» INPUT DATA
=====

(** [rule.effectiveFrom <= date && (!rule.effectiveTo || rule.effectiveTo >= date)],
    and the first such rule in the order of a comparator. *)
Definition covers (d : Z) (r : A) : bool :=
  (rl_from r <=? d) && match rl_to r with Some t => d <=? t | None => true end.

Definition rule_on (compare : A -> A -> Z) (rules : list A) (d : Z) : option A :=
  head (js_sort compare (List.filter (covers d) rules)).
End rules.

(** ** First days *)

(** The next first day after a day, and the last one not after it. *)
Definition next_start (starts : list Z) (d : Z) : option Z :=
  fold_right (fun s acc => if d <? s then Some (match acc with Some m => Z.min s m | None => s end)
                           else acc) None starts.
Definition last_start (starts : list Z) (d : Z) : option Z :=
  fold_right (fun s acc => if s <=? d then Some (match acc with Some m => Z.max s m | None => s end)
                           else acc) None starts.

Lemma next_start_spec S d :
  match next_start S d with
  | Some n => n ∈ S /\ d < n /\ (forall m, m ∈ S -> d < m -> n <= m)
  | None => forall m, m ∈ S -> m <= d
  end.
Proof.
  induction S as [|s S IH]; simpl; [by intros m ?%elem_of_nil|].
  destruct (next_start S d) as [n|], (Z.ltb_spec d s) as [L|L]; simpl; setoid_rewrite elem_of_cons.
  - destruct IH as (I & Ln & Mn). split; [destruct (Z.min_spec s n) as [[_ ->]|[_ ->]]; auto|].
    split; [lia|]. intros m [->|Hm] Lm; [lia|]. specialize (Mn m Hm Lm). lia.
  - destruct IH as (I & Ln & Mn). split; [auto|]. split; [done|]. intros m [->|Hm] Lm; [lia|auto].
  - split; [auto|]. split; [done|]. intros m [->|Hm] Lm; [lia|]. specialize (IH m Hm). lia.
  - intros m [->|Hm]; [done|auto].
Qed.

=====

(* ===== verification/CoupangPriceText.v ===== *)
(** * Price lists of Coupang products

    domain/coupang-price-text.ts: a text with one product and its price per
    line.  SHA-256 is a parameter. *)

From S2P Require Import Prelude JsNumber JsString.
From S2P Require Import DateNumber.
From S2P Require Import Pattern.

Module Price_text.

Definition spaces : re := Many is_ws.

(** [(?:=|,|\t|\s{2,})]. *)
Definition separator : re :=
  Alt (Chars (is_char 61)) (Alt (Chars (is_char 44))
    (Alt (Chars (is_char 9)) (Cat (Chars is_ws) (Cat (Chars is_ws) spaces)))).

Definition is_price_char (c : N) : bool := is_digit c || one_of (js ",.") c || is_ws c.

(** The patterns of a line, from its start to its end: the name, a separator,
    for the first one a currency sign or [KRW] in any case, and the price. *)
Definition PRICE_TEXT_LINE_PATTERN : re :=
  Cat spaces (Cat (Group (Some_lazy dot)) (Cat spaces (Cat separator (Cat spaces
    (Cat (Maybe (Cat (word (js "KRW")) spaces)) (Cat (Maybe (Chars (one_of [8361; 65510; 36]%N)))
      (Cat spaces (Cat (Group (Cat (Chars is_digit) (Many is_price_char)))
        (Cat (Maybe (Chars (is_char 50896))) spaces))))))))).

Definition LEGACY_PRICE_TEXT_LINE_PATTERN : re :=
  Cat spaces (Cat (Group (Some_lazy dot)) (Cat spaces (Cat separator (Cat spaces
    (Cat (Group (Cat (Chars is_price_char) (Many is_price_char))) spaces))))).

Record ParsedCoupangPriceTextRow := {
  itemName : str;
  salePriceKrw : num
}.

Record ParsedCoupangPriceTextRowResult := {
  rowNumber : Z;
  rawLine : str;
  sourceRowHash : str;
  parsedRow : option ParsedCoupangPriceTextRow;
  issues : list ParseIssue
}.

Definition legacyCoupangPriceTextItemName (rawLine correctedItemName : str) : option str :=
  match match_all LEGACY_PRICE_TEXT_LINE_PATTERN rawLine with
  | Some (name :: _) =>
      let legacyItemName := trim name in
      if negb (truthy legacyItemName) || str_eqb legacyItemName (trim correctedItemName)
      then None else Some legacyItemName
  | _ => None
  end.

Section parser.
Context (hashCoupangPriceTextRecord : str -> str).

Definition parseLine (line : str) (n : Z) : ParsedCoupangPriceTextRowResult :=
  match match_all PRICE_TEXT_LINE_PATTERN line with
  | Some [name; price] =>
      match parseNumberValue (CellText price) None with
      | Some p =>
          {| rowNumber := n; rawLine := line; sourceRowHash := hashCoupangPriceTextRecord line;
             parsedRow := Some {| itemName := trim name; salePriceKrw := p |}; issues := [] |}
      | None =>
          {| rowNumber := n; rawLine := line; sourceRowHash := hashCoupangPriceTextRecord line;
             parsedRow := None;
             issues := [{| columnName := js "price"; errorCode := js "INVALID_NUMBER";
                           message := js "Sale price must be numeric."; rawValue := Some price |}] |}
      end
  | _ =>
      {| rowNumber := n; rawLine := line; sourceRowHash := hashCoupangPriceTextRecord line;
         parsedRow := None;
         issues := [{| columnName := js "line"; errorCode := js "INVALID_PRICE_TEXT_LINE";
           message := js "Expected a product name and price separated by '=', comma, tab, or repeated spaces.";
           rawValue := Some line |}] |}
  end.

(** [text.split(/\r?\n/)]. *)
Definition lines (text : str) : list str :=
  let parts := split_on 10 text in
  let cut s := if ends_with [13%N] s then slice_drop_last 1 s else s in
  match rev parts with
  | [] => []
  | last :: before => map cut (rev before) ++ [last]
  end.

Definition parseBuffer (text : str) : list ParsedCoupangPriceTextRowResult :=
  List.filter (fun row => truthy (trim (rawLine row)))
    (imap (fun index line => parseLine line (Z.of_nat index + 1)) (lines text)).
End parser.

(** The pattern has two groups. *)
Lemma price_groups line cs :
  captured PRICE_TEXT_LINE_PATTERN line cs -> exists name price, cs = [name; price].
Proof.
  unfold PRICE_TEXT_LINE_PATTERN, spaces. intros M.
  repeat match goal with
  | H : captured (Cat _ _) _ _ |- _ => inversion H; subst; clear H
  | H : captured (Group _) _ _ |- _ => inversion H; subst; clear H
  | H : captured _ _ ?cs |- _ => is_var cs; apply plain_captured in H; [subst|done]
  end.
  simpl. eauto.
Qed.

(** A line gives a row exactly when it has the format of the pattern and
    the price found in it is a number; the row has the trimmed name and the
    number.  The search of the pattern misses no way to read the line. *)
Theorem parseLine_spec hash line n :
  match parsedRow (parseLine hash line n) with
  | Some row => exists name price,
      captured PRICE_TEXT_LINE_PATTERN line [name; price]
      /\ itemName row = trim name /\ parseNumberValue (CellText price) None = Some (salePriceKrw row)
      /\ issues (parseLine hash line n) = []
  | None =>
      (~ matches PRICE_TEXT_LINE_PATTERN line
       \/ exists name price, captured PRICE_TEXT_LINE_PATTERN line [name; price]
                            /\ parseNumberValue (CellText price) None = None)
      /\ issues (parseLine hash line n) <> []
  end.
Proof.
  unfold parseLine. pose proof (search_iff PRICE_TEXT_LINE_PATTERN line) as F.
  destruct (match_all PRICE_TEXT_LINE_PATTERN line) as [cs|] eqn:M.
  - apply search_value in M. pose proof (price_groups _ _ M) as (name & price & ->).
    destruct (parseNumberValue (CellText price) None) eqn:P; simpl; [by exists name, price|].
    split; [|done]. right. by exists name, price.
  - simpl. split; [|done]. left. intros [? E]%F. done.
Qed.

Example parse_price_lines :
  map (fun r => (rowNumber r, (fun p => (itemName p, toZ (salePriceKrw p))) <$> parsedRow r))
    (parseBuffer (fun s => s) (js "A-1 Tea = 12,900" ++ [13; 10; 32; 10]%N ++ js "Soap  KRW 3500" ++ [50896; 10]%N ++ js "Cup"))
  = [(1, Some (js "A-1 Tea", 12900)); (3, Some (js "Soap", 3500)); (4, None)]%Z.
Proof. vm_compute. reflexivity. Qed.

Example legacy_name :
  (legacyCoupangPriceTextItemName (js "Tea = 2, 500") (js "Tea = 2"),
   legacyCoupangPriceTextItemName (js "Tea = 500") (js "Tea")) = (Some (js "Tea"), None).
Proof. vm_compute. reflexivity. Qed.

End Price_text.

=====

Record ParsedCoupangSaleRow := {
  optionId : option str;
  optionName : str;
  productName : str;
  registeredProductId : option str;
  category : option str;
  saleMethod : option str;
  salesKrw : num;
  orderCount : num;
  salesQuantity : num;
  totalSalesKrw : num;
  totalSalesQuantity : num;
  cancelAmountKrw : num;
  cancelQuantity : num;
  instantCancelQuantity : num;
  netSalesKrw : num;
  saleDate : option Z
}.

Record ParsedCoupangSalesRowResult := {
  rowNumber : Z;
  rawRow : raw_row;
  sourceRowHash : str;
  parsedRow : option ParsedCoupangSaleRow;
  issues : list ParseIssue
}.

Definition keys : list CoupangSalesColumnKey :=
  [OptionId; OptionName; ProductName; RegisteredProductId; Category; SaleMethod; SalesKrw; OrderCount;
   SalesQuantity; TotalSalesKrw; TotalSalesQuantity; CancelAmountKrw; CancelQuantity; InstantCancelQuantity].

=====

» WHAT YOU HAVE TO DO
From the listing above, give the number of lines in which the word "parseNumberValue" occurs, and nothing else.

» RESPONSE AREA
4